StressCheck software can yield significant savings in total casing costs by providing a variety of automated formulations for specifying realistic burst, collapse, and axial loads, rather than traditional worst-case maximum load profiles, and by optimizing the number and length of casing string sections. In some cases, as much as 40% can be saved in comparison to casing designs developed by conventional methods. With the Custom Loads feature, the StressCheck software also provides an easy-to-use spreadsheet facility for specifying, in exact detail,
user-defined internal pressure, external pressure, and temperature profiles when more unique load-case formulations are required. Experienced engineers who understand the requirements of casing design developed the StressCheck software with features that facilitate thorough consideration of more sophisticated design issues. These issues include:
• Running, installation, and service loads, for more comprehensive axial design
• Permeable zones
• Mud density deterioration • Annulus mud drop
• Worst-case or user-entered temperature profiles
• Temperature-dependent and pressure-dependent gas-density profiles
• Overpull limits • Allowable wear • Pressure testing
• Automated Minimum Cost API or triaxial design
The StressCheck software offers OLE to Microsoft™ Office
applications such as Word, Excel, and PowerPoint, as well as other OLE-compliant products. The StressCheck software includes powerful and flexible unit systems, both standard (API and SI) and user-defined, which make it easy to customize input and output unit conventions to suit virtually any international need. The StressCheck software can be used in combination with the powerful Landmark WELLCAT™ package to solve the toughest design problems.
Course Objectives
During this course you should become familiar with: • Fundamental casing design principles
• Equations used to calculate casing ratings • Design criteria and data entry
• Casing design and design checks • Documenting and analyzing results
Training Course and Manual Overview
The purpose of this manual is to provide you a reference for entering data and performing an analysis during the class. Perhaps more importantly, you can refer to it after the class is over to refresh your memory concerning analysis steps. This manual contains technical information concerning the methodology and calculations used to develop the StressCheck software. If you require more technical information than what is presented in this manual, please ask your instructor.

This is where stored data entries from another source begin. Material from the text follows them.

(* ===== verification/NativeState.v ===== *)
(** * The native session: shared state

    Models the data of [websock-tungstenite-mux/src/session.rs]: [SessionInner],
    the stream handles, and everything reachable from them through an [Arc].  The
    handles are plain values holding locations; what they point to lives in the
    heap part of the state, so that aliasing between clones, the session maps and
    the tasks is explicit.

    Three history fields have no counterpart in the code and are never read by it:
    [out_log] (every frame accepted by the outbound queue, oldest first), [wire]
    (what the writer passed to the WebSocket sink) and [flow_of] (every identifier
    whose send direction was ever registered, with its flow). *)

From S2P Require Import Prelude Buf VarInt Frame Proto Limits SendFlow Channel Async.

(** Results of fallible calls. *)
Abbreviation result := (outcome Error).

(** [tungstenite::Message]. *)
Inductive WsMessage : Set :=
| WsText (s : string)
| WsBinary (data : list byte)
| WsPing (data : list byte)
| WsPong (data : list byte)
| WsClose
| WsFrame.

(** The state of a [oneshot] acknowledgement. *)
Inductive oneshot : Set :=
| AckPending
| AckSent (r : outcome Error unit)
| AckDropped.

Inductive OutboundCmd : Set :=
| CmdFrame (f : Frame)
| CmdWs (m : WsMessage)
| CmdFlush (ack : nat)
| CmdShutdown (ack : nat).

Record RecvEvent : Set := mkRecvEvent { ev_data : list byte; ev_fin : bool }.

(** [RecvState]: [sender] and [max_data] are the cell's channel and limit. *)
Record RecvState : Set := mkRecvState {
  stopped : bool;
  recv_cell : nat;
  received : Z
}.

(** A receive handle, and a send handle with the parts its clones share
    ([finished], [operation], [api_mode]), its flow, and its own poll state. *)
Record RecvStream : Set := mkRecvStream { rs_id : StreamId; rs_cell : nat }.
Record SendStream : Set := mkSendStream {
  ss_id : StreamId;
  ss_shared : nat;
  ss_flow : nat;
  ss_local : nat
}.

Record SendShared : Set := mkSendShared {
  finished : bool;
  operation : bool;
  api_mode : Z;
  strong_count : Z   (** of the [Arc]s above: the number of clones *)
}.

Record SendLocal : Set := mkSendLocal {
  flush_waiter : option nat;
  fin_queued : bool
}.

Section State.
Context {chan : Type -> Type}.

(** What a [RecvStream] owns: the receiving end and its own fields. *)
Record RecvCell : Type := mkRecvCell {
  rc_chan : chan RecvEvent;
  rc_max_data : Z;            (** [max_data: Arc<AtomicU64>] *)
  rc_finished : bool;
  rc_pending : list byte;
  rc_consumed : Z;
  rc_granted : Z;
  rc_initial_window : Z;
  rc_update_threshold : Z;
  rc_stop_sent : bool
}.

Record SessionInner : Type := mkSession {
  is_server : bool;
  limits : Limits;
  outbound : chan OutboundCmd;
  pending_credit : gmap StreamId Z;
  accept_uni_tx : bool;                       (** the [Option] is [Some] *)
  accept_bi_tx : bool;
  accept_uni_chan : chan RecvStream;
  accept_bi_chan : chan (SendStream * RecvStream);
  accept_uni_refs : Z;                        (** [Arc]s of the receiving ends *)
  accept_bi_refs : Z;
  streams : gmap StreamId RecvState;
  send_flows : gmap StreamId nat;
  next_uni : Z;
  next_bi : Z;
  next_peer_uni : Z;
  next_peer_bi : Z;
  closed : bool;
  shutdown_started : bool;
  peer_closed : bool;
  peer_close_notify : bool;
  session_handles : Z;
  active_tasks : Z;
  cancel : bool;
  (* the heap *)
  flows : list SendFlowState;
  recv_cells : list RecvCell;
  send_cells : list SendShared;
  send_locals : list SendLocal;
  acks : list oneshot;
  (* the environment: a clock in seconds *)
  now : Z;
  (* history *)
  wire : list WsMessage;
  out_log : list Frame;
  flow_of : gmap StreamId nat
}.

(** The record [r] with field [f] replaced by [v]. *)
Ltac replace_field f v r :=
  let e := constr:(mkSession (is_server r) (limits r) (outbound r) (pending_credit r)
    (accept_uni_tx r) (accept_bi_tx r) (accept_uni_chan r) (accept_bi_chan r)
    (accept_uni_refs r) (accept_bi_refs r) (streams r) (send_flows r) (next_uni r) (next_bi r)
    (next_peer_uni r) (next_peer_bi r) (closed r) (shutdown_started r) (peer_closed r)
    (peer_close_notify r) (session_handles r) (active_tasks r) (cancel r) (flows r)
    (recv_cells r) (send_cells r) (send_locals r) (acks r) (now r) (wire r) (out_log r) (flow_of r)) in
  let x := constr:(f r) in
  match eval pattern x in e with
  | ?g _ => let t := eval cbv beta in (g v) in exact t
  end.

Implicit Types s : SessionInner.

Definition set_outbound v s : SessionInner := ltac:(replace_field outbound v s).
Definition set_pending_credit v s : SessionInner := ltac:(replace_field pending_credit v s).
Definition set_accept_uni_tx v s : SessionInner := ltac:(replace_field accept_uni_tx v s).
Definition set_accept_bi_tx v s : SessionInner := ltac:(replace_field accept_bi_tx v s).
Definition set_accept_uni_chan v s : SessionInner := ltac:(replace_field accept_uni_chan v s).
Definition set_accept_bi_chan v s : SessionInner := ltac:(replace_field accept_bi_chan v s).
Definition set_accept_uni_refs v s : SessionInner := ltac:(replace_field accept_uni_refs v s).
Definition set_accept_bi_refs v s : SessionInner := ltac:(replace_field accept_bi_refs v s).
Definition set_streams v s : SessionInner := ltac:(replace_field streams v s).
Definition set_send_flows v s : SessionInner := ltac:(replace_field send_flows v s).
Definition set_next_uni v s : SessionInner := ltac:(replace_field next_uni v s).
Definition set_next_bi v s : SessionInner := ltac:(replace_field next_bi v s).
Definition set_next_peer_uni v s : SessionInner := ltac:(replace_field next_peer_uni v s).
Definition set_next_peer_bi v s : SessionInner := ltac:(replace_field next_peer_bi v s).
Definition set_closed v s : SessionInner := ltac:(replace_field closed v s).
Definition set_shutdown_started v s : SessionInner := ltac:(replace_field shutdown_started v s).
Definition set_peer_closed v s : SessionInner := ltac:(replace_field peer_closed v s).
Definition set_peer_close_notify v s : SessionInner := ltac:(replace_field peer_close_notify v s).
Definition set_session_handles v s : SessionInner := ltac:(replace_field session_handles v s).
Definition set_active_tasks v s : SessionInner := ltac:(replace_field active_tasks v s).
Definition set_cancel v s : SessionInner := ltac:(replace_field cancel v s).
Definition set_flows v s : SessionInner := ltac:(replace_field flows v s).
Definition set_recv_cells v s : SessionInner := ltac:(replace_field recv_cells v s).
Definition set_send_cells v s : SessionInner := ltac:(replace_field send_cells v s).
Definition set_send_locals v s : SessionInner := ltac:(replace_field send_locals v s).
Definition set_acks v s : SessionInner := ltac:(replace_field acks v s).
Definition set_now v s : SessionInner := ltac:(replace_field now v s).
Definition set_wire v s : SessionInner := ltac:(replace_field wire v s).
Definition set_out_log v s : SessionInner := ltac:(replace_field out_log v s).
Definition set_flow_of v s : SessionInner := ltac:(replace_field flow_of v s).
End State.

Arguments RecvCell : clear implicits.
Arguments SessionInner : clear implicits.

(** ** Programs of the session *)
Abbreviation nprog chan A := (@prog (SessionInner chan) A).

The training course begins with a quick introduction. Following the introduction, time is spent covering the theory, concepts, and features used in the StressCheck software.
Licensing
For information regarding Licensing, please refer to the Help > Engineer’s Desktop Drilling Summary Level Release Notes > Licensing.

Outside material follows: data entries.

(* ===== verification/NativeSpecs.v ===== *)
(** * The native session: specifications of the methods *)

From S2P Require Import Prelude Buf VarInt Frame Proto Limits SendFlow Channel Async NativeState.
From S2P Require Import NativeOps NativeStream NativeRecv NativeSession NativeTasks Credit NativeInv.
From S2P Require Import NativeSteps Keep NativeSafe.
Open Scope mux_scope.

Section Specs.
Context {chan : Type -> Type} `{MpscLaws chan} `{!MapOrder} `{!MapOrderLaws}.
Implicit Types (s : SessionInner chan) (T : gset tok) (id : StreamId).

(** A send direction that was registered and is gone for good. *)
Definition retired s id : Prop := is_Some (flow_of s !! id) /\ send_flows s !! id = None.

Lemma retired_evolves s s' id : evolves s s' -> retired s id -> retired s' id.
Proof.
  intros HR [[l Hl] Hn]. split; [exists l; eapply lookup_weaken; [done|by apply ev_flow_of]|].
  eapply ev_retired; [done|by exists l|done].
Qed.

Lemma sendable_evolves s s' f : evolves s s' -> sendable (limits s) f -> sendable (limits s') f.
Proof. intros HR. by rewrite (ev_limits _ _ HR). Qed.

(** ** Closing and the outbound queue *)
Lemma keep_is_closed s0 : keep s0 is_closed any.
Proof. unfold is_closed. kgo. Qed.

Lemma keep_request_shutdown s0 : keep s0 request_shutdown any.
Proof. unfold request_shutdown. kgo. Qed.

Lemma keep_complete_or_abort {A} s0 (p : nprog chan A) Post :
  keep s0 p Post -> keep s0 (complete_or_abort p) Post.
Proof. intros Hp. apply keep_with_drop; [|done]. eapply keep_safe, keep_request_shutdown. Qed.

Lemma keep_reserve s0 : keep s0 reserve any.
Proof.
  apply keep_await. intros s s' a T HR HI _ Hs. split; [|done].
  pose proof (chan_all_reserve _ _ (inv_out _ _ HI)) as Hc.
  destruct (tx_reserve (outbound s)) as [[] c]; simplify_eq; by apply step_outbound.
Qed.

(** What must hold to queue a frame that spends no credit. *)
Definition queueable s (f : Frame) : Prop :=
  sendable (limits s) f /\
  match f with
  | Stream id data _ => data = [] /\ stream_opened (is_server s) (out_log s) id
  | ResetStream id _ => retired s id
  | _ => True
  end.

Lemma queueable_evolves s s' f : evolves s s' -> queueable s f -> queueable s' f.
Proof.
  intros HR [? Hf]. split; [by eapply sendable_evolves|]. destruct f; try done.
  - destruct Hf as [-> ?]. split; [done|]. rewrite (ev_server _ _ HR).
    eapply stream_opened_prefix; [by apply ev_log|done].
  - by eapply retired_evolves.
Qed.

Lemma in_log_later s s' (f : Frame) : evolves s s' -> f ∈ out_log s -> f ∈ out_log s'.
Proof. intros HR Hf. destruct (ev_log _ _ HR) as [k ->]. apply elem_of_app. by left. Qed.

(** A queued frame is in the log from then on. *)
Definition queued (f : Frame) : result unit -> SessionInner chan -> Prop :=
  fun r s => is_ok r = true -> f ∈ out_log s.

Lemma push_queueable s T f c :
  inv s T -> chan_all (cmd_ok (limits s)) c -> queueable s f ->
  (forall id data fin, f = Stream id data fin -> is_Some (send_flows s !! id)) ->
  let s' := set_out_log (out_log s ++ [f]) (set_outbound c s) in evolves s s' /\ inv s' T.
Proof.
  intros HI Hc [Hs Hq] Hopen. apply step_push_ctl; try done.
  - intros id data fin ->. destruct Hq as [-> ?]. split_and!; [done|by eapply Hopen|done].
  - by intros id code ->.
Qed.

Lemma keep_send_frame s0 f : queueable s0 f -> keep s0 (send_frame f) (queued f).
Proof.
  intros Hf. unfold send_frame. apply keep_seq; [apply keep_is_closed|]. intros [|]; [by apply keep_ret|].
  apply keep_seq; [apply keep_reserve|]. intros [|]; [|by apply keep_ret].
  apply keep_atomic. intros s T HR HI _. pose proof (inv_out _ _ HI) as Ho.
  assert (Hq : queueable s f) by (by eapply queueable_evolves).
  assert (Hpush : (forall id data fin, f = Stream id data fin -> is_Some (send_flows s !! id)) ->
    evolves s (push_frame f s) /\ inv (push_frame f s) T).
  { intros Hopen. apply push_queueable; try done. apply chan_all_permit_send; [apply Hq|done]. }
  assert (Hlog : forall s', evolves (push_frame f s) s' -> f ∈ out_log s').
  { intros s' HR'. eapply in_log_later; [done|]. simpl. apply elem_of_app. right. by left. }
  unfold send_with_permit. destruct f as [| |id data fin| | | |];
    try (split; [by apply Hpush|intros s' ??; by apply Hlog]).
  destruct (send_flows s !! id) as [l|] eqn:El.
  - split; [|intros s' ??; by apply Hlog]. apply Hpush. intros i d b [= <- _ _]. by rewrite El.
  - split; [|done]. apply step_outbound; [done|]. by apply chan_all_permit_drop.
Qed.

Lemma keep_try_send_frame s0 f :
  queueable s0 f -> (forall id data fin, f <> Stream id data fin) -> keep s0 (try_send_frame f) any.
Proof.
  intros Hf Hns. unfold try_send_frame. apply keep_seq; [apply keep_is_closed|].
  intros [|]; [by apply keep_ret|]. apply keep_atomic. intros s T HR HI _. split; [|done].
  assert (Hq : queueable s f) by (by eapply queueable_evolves). unfold try_push_frame.
  assert (Hc : chan_all (cmd_ok (limits s)) (tx_try_send (CmdFrame f) (outbound s)).2).
  { apply chan_all_try_send; [apply Hq|by apply HI]. }
  destruct (tx_try_send _ _) as [[] c]; [|by apply step_outbound..]. apply push_queueable; try done.
  intros id data fin ->. by destruct (Hns id data fin).
Qed.

(** ** Credit and the maps *)
Lemma keep_queue_credit s0 id v : sid_ok id -> varint_ok v -> keep s0 (queue_credit id v) any.
Proof.
  intros Hid Hv. unfold queue_credit. apply keep_seq; [|intros [|]; kgo; apply keep_request_shutdown].
  apply keep_atomic. intros s T HR HI _. split; [by apply step_queue_credit|done].
Qed.

Lemma removed_flow s T id i l :
  inv s T -> send_flows s !! id = Some l -> delete id (send_flows s) !! i <> Some l.
Proof.
  intros HI Hl [Hne Hi]%lookup_delete_Some. apply Hne.
  eapply (inv_flow_inj _ _ HI); by eapply (inv_flow_map _ _ HI).
Qed.

Lemma keep_remove_send_flow s0 id :
  keep s0 (remove_send_flow id)
    (fun b s => b = true \/ is_Some (flow_of s0 !! id) -> retired s id).
Proof.
  apply keep_atomic. intros s T HR HI _. unfold remove_send_flow_locked.
  destruct (send_flows s !! id) as [l|] eqn:El; cbn [fst snd].
  - destruct (step_remove_flow id s T HI) as [HR1 HI1].
    destruct (step_flow_close (set_send_flows (delete id (send_flows s)) s) T l
      (fun i => removed_flow s T id i l HI El) HI1) as [HR2 HI2]. split; [split; [by etrans|done]|].
    intros s' HR' _. eapply retired_evolves; [done|]. split; simpl; [|apply lookup_delete_eq].
    exists l. by eapply (inv_flow_map _ _ HI).
  - split; [by apply step_ok_id|]. intros s' HR' [?|[l Hl]]; [done|]. eapply retired_evolves; [done|].
    split; [|done]. exists l. eapply lookup_weaken; [done|by apply ev_flow_of].
Qed.

Lemma keep_stop_recv_stream s0 id : keep s0 (stop_recv_stream id) any.
Proof. apply keep_atomic. intros s T HR HI _. split; [by apply step_stop_recv|done]. Qed.

Lemma keep_remove_recv_stream s0 id : keep s0 (remove_recv_stream id) any.
Proof. apply keep_atomic. intros s T HR HI _. split; [by apply step_remove_recv|done]. Qed.

Lemma keep_is_retired_direction s0 id b : keep s0 (is_retired_direction id b) any.
Proof. by apply keep_gets. Qed.

Lemma keep_take_accept_uni s0 : keep s0 take_accept_uni any.
Proof.
  apply keep_await. intros s s' a T HR HI _ [= <- <-]. split; [|done].
  destruct (accept_uni_tx s); [|by apply step_ok_id].
  destruct (step_uni_chan s T (tx_drop (accept_uni_chan s))) as [HR' HI'];
    [done|by apply chan_all_tx_drop, HI|].
  destruct (step_set_accept_uni_tx false _ _ HI'). split; [by etrans|done].
Qed.

Lemma keep_take_accept_bi s0 : keep s0 take_accept_bi any.
Proof.
  apply keep_await. intros s s' a T HR HI _ [= <- <-]. split; [|done].
  destruct (accept_bi_tx s); [|by apply step_ok_id].
  destruct (step_bi_chan s T (tx_drop (accept_bi_chan s))) as [HR' HI'];
    [done|by apply chan_all_tx_drop, HI|].
  destruct (step_set_accept_bi_tx false _ _ HI'). split; [by etrans|done].
Qed.

Lemma keep_close_all s0 : keep s0 close_all any.
Proof.
  unfold close_all. apply keep_seq.
  - apply keep_atomic. intros s T HR HI _. split; [by apply step_set_closed|done].
  - intros [|]; kgo; [apply keep_take_accept_uni|apply keep_take_accept_bi].
Qed.

Lemma keep_protocol_error s0 code reason :
  frame_ok (ConnectionClose code reason) -> keep s0 (protocol_error code reason) any.
Proof.
  intros Hf. unfold protocol_error. kgo; [|apply keep_close_all].
  by apply keep_try_send_frame.
Qed.
End Specs.

#[export] Hint Resolve keep_is_closed keep_request_shutdown keep_complete_or_abort keep_reserve
  keep_send_frame keep_try_send_frame keep_queue_credit keep_remove_send_flow keep_stop_recv_stream
  keep_remove_recv_stream keep_is_retired_direction keep_close_all keep_protocol_error
  keep_take_accept_uni keep_take_accept_bi : keep.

Theory, Calculations, and References
This section covers the fundamental theory basis for StressCheck™ software calculations and includes the design methodologies considered for workflows.
Casing Design Methodology
The following displays a list of StressCheck features in a basic workflow that follows a casing design methodology.
Wellbore Temperatures and Casing Design
Temperatures affect casing design in the following ways: • Influence pressure loads (PVT properties of gas)

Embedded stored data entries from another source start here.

Lemma keep_send_reset s0 h code :
  send_handle_ok s0 h -> varint_ok code ->
  keep s0 (remove_send_flow (ss_id h);;; send_frame (ResetStream (ss_id h) code)) any.
Proof.
  intros (Hl & Hid & Hf & Ho) Hc. eapply keep_bind; [apply keep_remove_send_flow|].
  intros b s HR Hr. eapply keep_any, keep_send_frame, queueable_reset; [done..|].
  apply Hr. right. by eexists.
Qed.

Lemma keep_reset s0 h code : send_handle_ok s0 h -> 0 <= code -> keep s0 (reset h code) any.
Proof.
  intros Hh Hcode. apply keep_guarded, keep_complete_or_abort.
  destruct (VarInt_from_u64 code) eqn:Ev; [|by apply keep_ret..].
  apply VarInt_from_u64_ok in Ev; [|done]. apply keep_seq; [apply keep_on_shared|].
  intros _. by apply keep_send_reset.
Qed.

Lemma keep_SendStream_drop s0 h : send_handle_ok s0 h -> keep s0 (SendStream_drop h) any.
Proof.
  intros (Hl & Hid & Hf & Ho). unfold SendStream_drop. apply keep_seq; [by apply keep_gets|].
  intros n. apply keep_seq.
  - destruct (negb (n =? 1)); [by apply keep_ret|].
    eapply keep_bind; [apply keep_remove_send_flow|]. intros b s HR Hr. kgo.
    apply keep_try_send_frame; [|done]. apply queueable_reset; [done|by apply varint_ok_small|].
    apply Hr. right. by eexists.
  - intros _. apply keep_modify. intros s T HI. destruct (step_outbound_drop2 s T HI) as [HR1 HI1].
    destruct (step_set_send_cells (alter (add_strong (-1)) (ss_shared h) (send_cells s)) _ _ HI1).
    split; [by etrans|done].
Qed.

(** ** Credit *)
Lemma mint_grant s T Fr h wanted :
  inv s (T ∪ Fr) -> Fr ## T -> send_handle_ok s h -> 0 <= wanted ->
  let r := try_reserve wanted (flow_at s (ss_flow h)) in
  let s' := on_flow (ss_flow h) (fun _ => r.2) s in
  (0 <= r.1 <= wanted) /\ evolves s s' /\
  exists T', T' ## Fr /\ inv s' (T' ∪ Fr) /\ granted T (ss_id h) r.1 T'.
Proof.
  intros HI Hd (Hl & Hid & Hf & Ho) Hw r s'.
  destruct (fresh_token (T ∪ Fr) (ss_id h) r.1) as [k Hk].
  destruct (step_reserve s _ (ss_id h) (ss_flow h) wanted k HI Hf Hw Hk) as [HR HI'].
  destruct (inv_accounts _ _ HI _ _ Hf) as (fl & Hfl & Hsent & Hmax).
  pose proof (try_reserve_grant wanted fl Hw ltac:(lia)) as Hg. cbv zeta in Hg.
  split; [subst r; rewrite (flow_at_lookup _ _ _ Hfl); lia|]. split; [done|].
  exists ({[inr (ss_id h, r.1, k)]} ∪ T). split_and!; [set_solver|by rewrite <- union_assoc_L|].
  exists k. split; [set_solver|done].
Qed.

Lemma W_grant T s0 h wanted :
  send_handle_ok s0 h -> 0 <= wanted ->
  W T s0 (await (poll_grant h wanted))
    (fun r T' s' => match r with
       | Ok n => (0 < n <= wanted) /\ granted T (ss_id h) n T'
       | Err _ => T' = T
       | Panic => False end).
Proof.
  intros Hh Hw. apply wp_await. intros s s' a Fr HR Hd HI Hpre Hs.
  assert (Hhs : send_handle_ok s h) by (by eapply send_handle_ok_evolves).
  destruct (mint_grant s T Fr h wanted HI Hd Hhs Hw) as (Hn & HR' & T' & Hd' & HI' & Hg).
  unfold poll_grant in Hs. destruct (try_reserve wanted _) as [n fl]. simpl in *.
  destruct (n =? 0) eqn:En.
  - destruct (_ || _); [|done]. simplify_eq. split; [reflexivity|].
    exists T. split_and!; [set_solver|done|done].
  - simplify_eq. split; [done|]. exists T'. split_and!; [done|done|]. intros _ _. split; [lia|done].
Qed.

Lemma W_atomic_token {A} T T' s0 (f : SessionInner chan -> SessionInner chan * A)
    (Q : A -> gset tok -> SessionInner chan -> Prop) :
  T' ⊆ T ->
  (forall s Fr, evolves s0 s -> inv s (T ∪ Fr) -> Fr ## T ->
     (evolves s (f s).1 /\ inv (f s).1 (T ∪ Fr) /\ forall s', Q (f s).2 T s')
     \/ (evolves s (f s).1 /\ inv (f s).1 (T' ∪ Fr) /\ forall s', Q (f s).2 T' s')) ->
  W T s0 (atomic f) Q.
Proof.
  intros Hsub Hf. apply wp_atomic. intros s Fr HR Hd HI _.
  destruct (Hf s Fr HR HI Hd) as [(HR' & HI' & HQ)|(HR' & HI' & HQ)]; (split; [done|]).
  - exists T. split_and!; [set_solver|done|eauto].
  - exists T'. split_and!; [set_solver|done|eauto].
Qed.

Lemma W_give_back T s0 h n k :
  send_handle_ok s0 h -> inr (ss_id h, n, k) ∈ T ->
  W T s0 (modify (on_flow (ss_flow h) (release n)))
    (fun _ T' _ => T' = T ∖ {[inr (ss_id h, n, k)]}).
Proof.
  intros Hh Hin. eapply (W_atomic_token T (T ∖ {[inr (ss_id h, n, k)]})); [set_solver|].
  intros s Fr HR HI Hd. right.
  destruct (send_handle_ok_evolves _ _ _ HR Hh) as (_ & _ & Hf & _).
  destruct (step_release s (T ∪ Fr) (ss_id h) (ss_flow h) n k) as [HR' HI']; [done|done|set_solver|].
  split_and!; [done| |done]. simpl.
  replace (T ∖ {[inr (ss_id h, n, k)]} ∪ Fr) with ((T ∪ Fr) ∖ {[inr (ss_id h, n, k)]}) by set_solver.
  done.
Qed.

(** Queueing data spends the token of its length. *)
Lemma push_data s T c h data k :
  inv s T -> send_handle_ok s h -> chan_all (cmd_ok (limits s)) c ->
  blen data <= max_stream_data_per_frame (limits s) ->
  is_Some (send_flows s !! ss_id h) -> inr (ss_id h, blen data, k) ∈ T ->
  let s' := set_out_log (out_log s ++ [Stream (ss_id h) data false]) (set_outbound c s) in
  evolves s s' /\ inv s' (T ∖ {[inr (ss_id h, blen data, k)]}).
Proof.
  intros HI (Hl & Hid & Hf & Ho) Hc Hlen Hopen Hin. apply (step_push s T); try done.
  - split; [|done]. split; [done|]. destruct Hl. unfold varint_ok, blen in *. lia.
  - by intros id d fin [= <- _ _].
  - intros id. rewrite held_remove by done. simpl. case_decide; lia.
  - apply tok_nonneg_remove, HI.
  - set_solver.
Qed.

Lemma sendable_data s h data :
  send_handle_ok s h -> blen data <= max_stream_data_per_frame (limits s) ->
  sendable (limits s) (Stream (ss_id h) data false).
Proof.
  intros (Hl & Hid & _) Hlen. split; [|done]. split; [done|]. destruct Hl.
  unfold varint_ok, blen in *. lia.
Qed.

Lemma W_send_data T s0 h data k :
  send_handle_ok s0 h -> blen data <= max_stream_data_per_frame (limits s0) ->
  inr (ss_id h, blen data, k) ∈ T ->
  W T s0 (send_frame (Stream (ss_id h) data false))
    (fun r T' _ => match r with
       | Ok _ => T' = T ∖ {[inr (ss_id h, blen data, k)]}
       | Err _ => T' = T
       | Panic => False end).
Proof.
  intros Hh Hlen Hin. unfold send_frame.
  eapply W_bind; [exact (keep_is_closed s0 T s0 ltac:(reflexivity))|].
  intros [|] T1 s1 HR1 [-> _]; [by intros ??|].
  eapply W_bind; [exact (keep_reserve s0 T s1 HR1)|].
  intros [|] T2 s2 HR2 [-> _]; [|by intros ??].
  eapply (W_atomic_token T (T ∖ {[inr (ss_id h, blen data, k)]})); [set_solver|].
  intros s Fr HR HI Hd. assert (HR0 : evolves s0 s) by (etrans; [exact HR1|]; by etrans).
  pose proof (send_handle_ok_evolves _ _ _ HR0 Hh) as Hhs. rewrite <- (ev_limits _ _ HR0) in Hlen.
  cbn [send_with_permit]. destruct (send_flows s !! ss_id h) as [l|] eqn:El; cbn [fst snd].
  - right. destruct (push_data s (T ∪ Fr) (permit_send (CmdFrame (Stream (ss_id h) data false)) (outbound s))
      h data k) as [HR' HI']; [done|done| |done|by rewrite El|set_solver|].
    { apply chan_all_permit_send; [by apply sendable_data|apply HI]. }
    split_and!; [done| |done].
    by replace (T ∖ {[inr (ss_id h, blen data, k)]} ∪ Fr)
      with ((T ∪ Fr) ∖ {[inr (ss_id h, blen data, k)]}) by set_solver.
  - left. destruct (step_outbound s (T ∪ Fr) (permit_drop (outbound s))) as [HR' HI'];
      [done|by apply chan_all_permit_drop, HI|]. by split_and!.
Qed.

(** ** Writing *)
Lemma keep_wanted s0 (d : list byte) :
  keep s0 (gets (fun s => payload_limit (blen d) (max_stream_data_per_frame (limits s))))
    (fun w _ => w = payload_limit (blen d) (max_stream_data_per_frame (limits s0))).
Proof. apply keep_gets. intros s s' HR _. by rewrite (ev_limits _ _ HR). Qed.

(** [write_buf]'s loop never runs out of rounds, and ends holding no credit. *)
Lemma W_write_loop h fuel : forall data T s0,
  send_handle_ok s0 h -> (length data <= fuel)%nat ->
  W T s0 (write_loop h fuel data) (fun r T' _ => T' = T /\ r <> Panic).
Proof.
  induction fuel as [|fuel IH]; intros data T s0 Hh Hfuel.
  { destruct data; [by intros ??|simpl in Hfuel; lia]. }
  cbn [write_loop]. destruct data as [|b data]; [by intros ??|]. set (d := b :: data) in *.
  eapply W_bind; [exact (keep_wanted s0 d T s0 ltac:(reflexivity))|].
  intros wanted T1 s1 HR1 [-> Hw]. destruct (wanted =? 0) eqn:E0; [by intros ??|].
  destruct (payload_limit_le (blen d) (max_stream_data_per_frame (limits s0))) as [Hw1 Hw2].
  assert (Hpos : 0 <= wanted).
  { subst wanted. unfold payload_limit, MAX_WRITE_CHUNK, blen. destruct Hh as [[] _]. lia. }
  pose proof (send_handle_ok_evolves _ _ _ HR1 Hh) as Hh1. unfold bind_result.
  eapply W_bind; [exact (W_grant T s1 h wanted Hh1 Hpos)|].
  intros [n|e|] T2 s2 HR2; [|by intros -> ??|done]. intros [Hn (k & Hk & HT2)].
  pose proof (send_handle_ok_evolves _ _ _ HR2 Hh1) as Hh2.
  assert (Hlim : limits s2 = limits s0).
  { by rewrite (ev_limits _ _ HR2), (ev_limits _ _ HR1). }
  assert (Hlen : blen (take (Z.to_nat n) d) = n) by (apply blen_take; lia).
  eapply W_bind.
  { apply (W_send_data T2 s2 h (take (Z.to_nat n) d) k); [done|rewrite Hlim, Hlen; lia|].
    rewrite Hlen, HT2. set_solver. }
  rewrite Hlen. intros [[]|e|] T3 s3 HR3; [|intros ->|done].
  - rewrite (granted_back T _ _ _ _ Hk HT2). intros ->.
    apply IH; [by eapply send_handle_ok_evolves|]. rewrite length_drop. lia.
  - eapply W_bind; [apply (W_give_back T2 s3 h n k); [by eapply send_handle_ok_evolves|set_solver]|].
    intros [] T4 s4 HR4. rewrite (granted_back T _ _ _ _ Hk HT2). intros -> s5 _. done.
Qed.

• Decrease the pipe rating (the yield strength is a function of temperature)
• Result in axial thermal growth, which can lead to buckling in uncemented sections and may require triaxial analysis to determine combined loading effects
• Affect cement slurry design
• Result in annular pressure build-up • Influence corrosion
Temperature Deration
A default schedule is provided in the StressCheck software that is based on a linear deration of 0.03% per degree °F.
Wellbore temperatures during drilling, completion, production, and workover operations can vary considerably from the undisturbed profile. The StressCheck software uses worst-case estimates by default. To accurately predict wellbore temperatures, a thermal simulator such as the WELLCAT™ software is required.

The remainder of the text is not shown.